[Instructions to follow]
In the entries below, find the line with "assert (Hx : match i ++ f ++ e ++ s with" and the line with "- change (45". Return those two lines and all lines between them, exactly.

[Data provided]
***

Lemma strtod_number t d s : number_text t d -> ends_number s -> strtod (t ++ s) = d.
Proof.
  intros (sg & i & f & fd & e & x & -> & Hsg & Hi & Hf & He & ->) Hs.
  destruct (exponent_text e x s He Hs) as [Hexp Hstop].
  assert (Hid : digits_text i) by (destruct Hi as [-> | []]; [split; [done | by repeat constructor] | done]).
  destruct Hid as [Hine Hid].
  assert (Hfs : stops (f ++ e ++ s)) by (destruct Hf as [[-> _] | [-> _]]; [done | by cbn]).
  assert (Hdec : forall neg, strtod_decimal neg (i ++ f ++ e ++ s) =
    of_decimal neg (num_of (i ++ fd)) (x - zlen fd)).
  { intros neg. unfold strtod_decimal. rewrite digits_forall, digits_stop by done.
    assert (0 < zlen i) by (destruct i; [done | zl]).
    destruct Hf as [[-> ->] | [-> [Hfne Hfd]]]; cbn [app].
    - assert (E : match e ++ s with
        | [] => (foldl (fun n c => 10 * n + (c - 48)) 0 i, 0, [])
        | c :: s2 => if c =? 46 then digits s2 (foldl (fun n c => 10 * n + (c - 48)) 0 i) 0
                     else (foldl (fun n c => 10 * n + (c - 48)) 0 i, 0, e ++ s) end =
        (foldl (fun n c => 10 * n + (c - 48)) 0 i, 0, e ++ s)).
      { destruct (e ++ s) as [|c u] eqn:E; [done|].
        assert (c <> 46); [|by replace (c =? 46) with false by lia].
        destruct He as [[-> _] | (l & sg' & ds & -> & Hl & _)]; cbn [app] in E.
        - rewrite E in Hs. cbn in Hs. lia.
        - injection E as -> _. lia. }
      rewrite E, Hexp, app_nil_r. replace (0 + zlen i + 0 =? 0) with false by lia. done.
    - change (46 =? 46) with true. cbn match.
      rewrite digits_forall, digits_stop by done. rewrite Hexp.
      replace (0 + zlen i + (0 + zlen fd) =? 0) with false by (symmetry; apply Z.eqb_neq; zl).
      unfold num_of. rewrite foldl_app. done. }
  rewrite <- !app_assoc. unfold strtod. destruct i as [|c0 i]; [done|]. apply Forall_cons in Hid as [Hc0 Hid].
  unfold digit in Hc0.
  assert (Hx : match i ++ f ++ e ++ s with
    | c1 :: _ => (c0 =? 48) && ((c1 =? 120) || (c1 =? 88)) = false | [] => True end).
  { destruct (i ++ f ++ e ++ s) as [|c1 u] eqn:E; [done|].
    assert (c1 <> 120 /\ c1 <> 88); [|by replace ((c1 =? 120) || (c1 =? 88)) with false by lia; rewrite andb_false_r].
    destruct i as [|c i]; cbn [app] in E; [|injection E as -> _; apply Forall_cons in Hid as [Hc _]; unfold digit in Hc; lia].
    destruct Hf as [[-> ->] | [-> _]]; cbn [app] in E; [|injection E as <- _; lia].
    destruct He as [[-> _] | (l & sg' & ds & -> & Hl & _)]; cbn [app] in E; [|injection E as <- _; lia].
    rewrite E in Hs. cbn in Hs. lia. }
  destruct Hsg as [-> | ->]; cbn [app] in Hdec |- *.
  - replace (c0 =? 45) with false by lia. replace (c0 =? 43) with false by lia. rewrite <- Hdec.
    destruct (i ++ f ++ e ++ s); [done | by rewrite Hx].
  - change (45 =? 45) with true. cbn match. rewrite <- Hdec.
    destruct (i ++ f ++ e ++ s); [done | by rewrite Hx].
Qed.
(** The loops of the indented printers, named. *)
Definition elements_indented (space : list Z) (level : Z) := fix go (els : list JsonNode) (out : SB) : option SB :=
  match els with
  | [] => Some out
  | element :: next =>
      out ← indent malloc out space (level + 1);
      out ← emit_value_indented malloc out element space (level + 1);
      out ← puts malloc out (match next with [] => [10] | _ => [44; 10] end);
      go next out
  end.

Definition members_indented (space : list Z) (level : Z) := fix go (members : list (list Z * JsonNode)) (out : SB) : option SB :=
  match members with
  | [] => Some out
  | (key, member) :: next =>
      out ← indent malloc out space (level + 1);
      out ← emit_string malloc out (key ++ [0]);
      out ← puts malloc out (lit ": ");
      out ← emit_value_indented malloc out member space (level + 1);
      out ← puts malloc out (match next with [] => [10] | _ => [44; 10] end);
      go next out
  end.

Lemma emit_indented_array out space level e els :
  emit_value_indented malloc out (JArray (e :: els)) space level =
  (out ← puts malloc out (lit "[" ++ [10]); out ← elements_indented space level (e :: els) out;
   out ← indent malloc out space level; sb_putc malloc out 93).
Proof. reflexivity. Qed.

Lemma emit_indented_object out space level m ms :
  emit_value_indented malloc out (JObject (m :: ms)) space level =
  (out ← puts malloc out (lit "{" ++ [10]); out ← members_indented space level (m :: ms) out;
   out ← indent malloc out space level; sb_putc malloc out 125).
Proof. reflexivity. Qed.

Lemma emits_elements_indented space level e els :
  is_cstr space -> Forall (fun v => emits (fun sb => emit_value_indented malloc sb v space (level + 1)) (render_indented space (level + 1) v)) (e :: els) ->
  emits (fun sb => emit_value_indented malloc sb (JArray (e :: els)) space level) (render_indented space level (JArray (e :: els))).
Proof.
  intros Hsp HF. set (txt := fun e => margin space (level + 1) ++ render_indented space (level + 1) e).
  replace (render_indented space level (JArray (e :: els))) with
    ((lit "[" ++ [10]) ++ children_text txt [44; 10] [10] (e :: els) ++ margin space level ++ [93])
    by (unfold children_text; by rewrite <- !app_assoc).
  apply (emits_ext (fun out => out ← puts malloc out (lit "[" ++ [10]); out ← elements_indented space level (e :: els) out;
    out ← indent malloc out space level; sb_putc malloc out 93)); [intros; by rewrite emit_indented_array|].
  apply (prints_bind _ (fun out => out ← elements_indented space level (e :: els) out; out ← indent malloc out space level; sb_putc malloc out 93));
    [apply emits_puts; by repeat constructor|]. apply prints_bind; [|apply prints_bind; [by apply emits_indent | apply emits_putc]].
  apply (emits_children _ (fun e sb => sb ← indent malloc sb space (level + 1); emit_value_indented malloc sb e space (level + 1))
    (fun next sb => puts malloc sb (match next with [] => [10] | _ => [44; 10] end)));
    [done | | | apply emits_puts; by repeat constructor | intros; apply emits_puts; by repeat constructor].
  - intros x next sb. unfold elements_indented. by destruct (indent malloc sb space (level + 1)).
  - apply (Forall_impl _ _ _ HF). intros x Hx. apply prints_bind; [by apply emits_indent | exact Hx].
Qed.

Lemma emits_members_indented space level m ms :
  is_cstr space -> Forall (fun kv => well_formed kv.1 /\
    emits (fun sb => emit_value_indented malloc sb kv.2 space (level + 1)) (render_indented space (level + 1) kv.2)) (m :: ms) ->
  emits (fun sb => emit_value_indented malloc sb (JObject (m :: ms)) space level) (render_indented space level (JObject (m :: ms))).
Proof.
  intros Hsp HF.
  set (txt := fun kv : list Z * JsonNode => margin space (level + 1) ++ quote kv.1 ++ 58 :: 32 :: render_indented space (level + 1) kv.2).
  replace (render_indented space level (JObject (m :: ms))) with
    ((lit "{" ++ [10]) ++ children_text txt [44; 10] [10] (m :: ms) ++ margin space level ++ [125])
    by (unfold children_text; by rewrite <- !app_assoc).
  apply (emits_ext (fun out => out ← puts malloc out (lit "{" ++ [10]); out ← members_indented space level (m :: ms) out;
    out ← indent malloc out space level; sb_putc malloc out 125)); [intros; by rewrite emit_indented_object|].
  apply (prints_bind _ (fun out => out ← members_indented space level (m :: ms) out; out ← indent malloc out space level; sb_putc malloc out 125));
    [apply emits_puts; by repeat constructor|]. apply prints_bind; [|apply prints_bind; [by apply emits_indent | apply emits_putc]].
  apply (emits_children _ (fun kv sb => sb ← indent malloc sb space (level + 1); sb ← emit_string malloc sb (kv.1 ++ [0]);
      sb ← puts malloc sb (lit ": "); emit_value_indented malloc sb kv.2 space (level + 1))
    (fun next sb => puts malloc sb (match next with [] => [10] | _ => [44; 10] end)));
    [done | | | apply emits_puts; by repeat constructor | intros; apply emits_puts; by repeat constructor].
  - intros [k e] next sb. unfold members_indented. cbn [fst snd]. destruct (indent malloc sb space (level + 1)) as [sb1|]; [|done].
    cbn [mbind option_bind]. destruct (emit_string malloc sb1 (k ++ [0])) as [sb2|]; [|done]. cbn [mbind option_bind].
    by destruct (puts malloc sb2 (lit ": ")).
  - apply (Forall_impl _ _ _ HF). intros [k e] [Hk He]. unfold txt. cbn [fst snd] in *.
    apply prints_bind; [by apply emits_indent|]. apply prints_bind; [by apply emits_string|].
    apply (prints_bind _ _ (lit ": ")); [apply emits_puts; by repeat constructor | exact He].
Qed.

Lemma emits_value_indented space v : is_cstr space -> forall level, printable v ->
  emits (fun sb => emit_value_indented malloc sb v space level) (render_indented space level v).
Proof.
  intros Hsp. induction v as [|b|s|d|els IH|ms IH] using tree_ind; intros level Hp;
    inversion Hp as [| |? Hwf|? Hd|? Hels|? Hms]; subst.
  - apply emits_puts. by repeat constructor.
  - destruct b; apply emits_puts; by repeat constructor.
  - by apply emits_string.
  - by apply emits_number.
  - destruct els as [|e els]; [apply emits_puts; by repeat constructor|]. apply emits_elements_indented; [done|].
    apply Forall_forall. intros x Hx. rewrite Forall_forall in IH, Hels. auto.
  - destruct ms as [|m ms]; [apply emits_puts; by repeat constructor|]. apply emits_members_indented; [done|].
    apply Forall_forall. intros x Hx. rewrite Forall_forall in IH, Hms. destruct (Hms _ Hx). auto.
Qed.

End in_memory.

(** ** The rendered text is in the grammar *)

Lemma num_of_dec n : 0 <= n -> num_of (dec n) = n.
Proof.
  intros Hn. destruct (dec_spec n Hn) as (_ & HD & _ & _ & H). specialize (H [] 0 0).
  pose proof (digits_forall (dec n) [] 0 0) as H2. rewrite H in H2. cbn [digits] in H2.
  assert (Hd : Forall digit (dec n)) by by apply (Forall_impl _ _ _ HD).
  specialize (H2 Hd). injection H2 as H3. unfold num_of. lia.
Qed.

Lemma number_text_int z : number_text (fmt_d z) (double_of_Z z).
Proof.
  assert (Hint : forall n, 0 <= n -> int_text (dec n)).
  { intros n Hn. destruct (dec_spec n Hn) as (Hne & HD & Hh & H0 & _). destruct (Z.eq_dec n 0) as [E | E]; [left; auto|].
    right. split; [split; [done | by apply (Forall_impl _ _ _ HD)] | apply Hh; lia]. }
  assert (Hof : forall neg n, 0 <= n -> (n = 0 -> neg = false) -> of_decimal neg n 0 = double_of_Z (signed neg n)).
  { intros neg n Hn H0. unfold of_decimal. destruct (Z.eqb_spec n 0) as [-> | Hne]; [by rewrite H0|].
    change (0 <=? 0) with true. change (10 ^ 0) with 1. rewrite Z.mul_1_r. unfold double_of_Z, signed.
    destruct neg, n; done || lia. }
  unfold fmt_d. destruct (Z.ltb_spec z 0).
  - exists [45], (dec (- z)), [], [], [], 0. split; [by rewrite !app_nil_r|]. split; [by right|]. split; [apply Hint; lia|].
    split; [by left|]. split; [by left|]. rewrite app_nil_r, num_of_dec by lia.
    rewrite (bool_decide_eq_true_2 _ eq_refl). rewrite Hof by lia. f_equal. cbn [signed]. lia.
  - exists [], (dec z), [], [], [], 0. split; [by rewrite !app_nil_r|]. split; [by left|]. split; [apply Hint; lia|].
    split; [by left|]. split; [by left|]. rewrite app_nil_r, num_of_dec by lia.
    rewrite bool_decide_eq_false_2 by done. by rewrite Hof by lia.
Qed.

***

[Task result]
  assert (Hx : match i ++ f ++ e ++ s with
    | c1 :: _ => (c0 =? 48) && ((c1 =? 120) || (c1 =? 88)) = false | [] => True end).
  { destruct (i ++ f ++ e ++ s) as [|c1 u] eqn:E; [done|].
    assert (c1 <> 120 /\ c1 <> 88); [|by replace ((c1 =? 120) || (c1 =? 88)) with false by lia; rewrite andb_false_r].
    destruct i as [|c i]; cbn [app] in E; [|injection E as -> _; apply Forall_cons in Hid as [Hc _]; unfold digit in Hc; lia].
    destruct Hf as [[-> ->] | [-> _]]; cbn [app] in E; [|injection E as <- _; lia].
    destruct He as [[-> _] | (l & sg' & ds & -> & Hl & _)]; cbn [app] in E; [|injection E as <- _; lia].
    rewrite E in Hs. cbn in Hs. lia. }
  destruct Hsg as [-> | ->]; cbn [app] in Hdec |- *.
  - replace (c0 =? 45) with false by lia. replace (c0 =? 43) with false by lia. rewrite <- Hdec.
    destruct (i ++ f ++ e ++ s); [done | by rewrite Hx].
  - change (45 =? 45) with true. cbn match. rewrite <- Hdec.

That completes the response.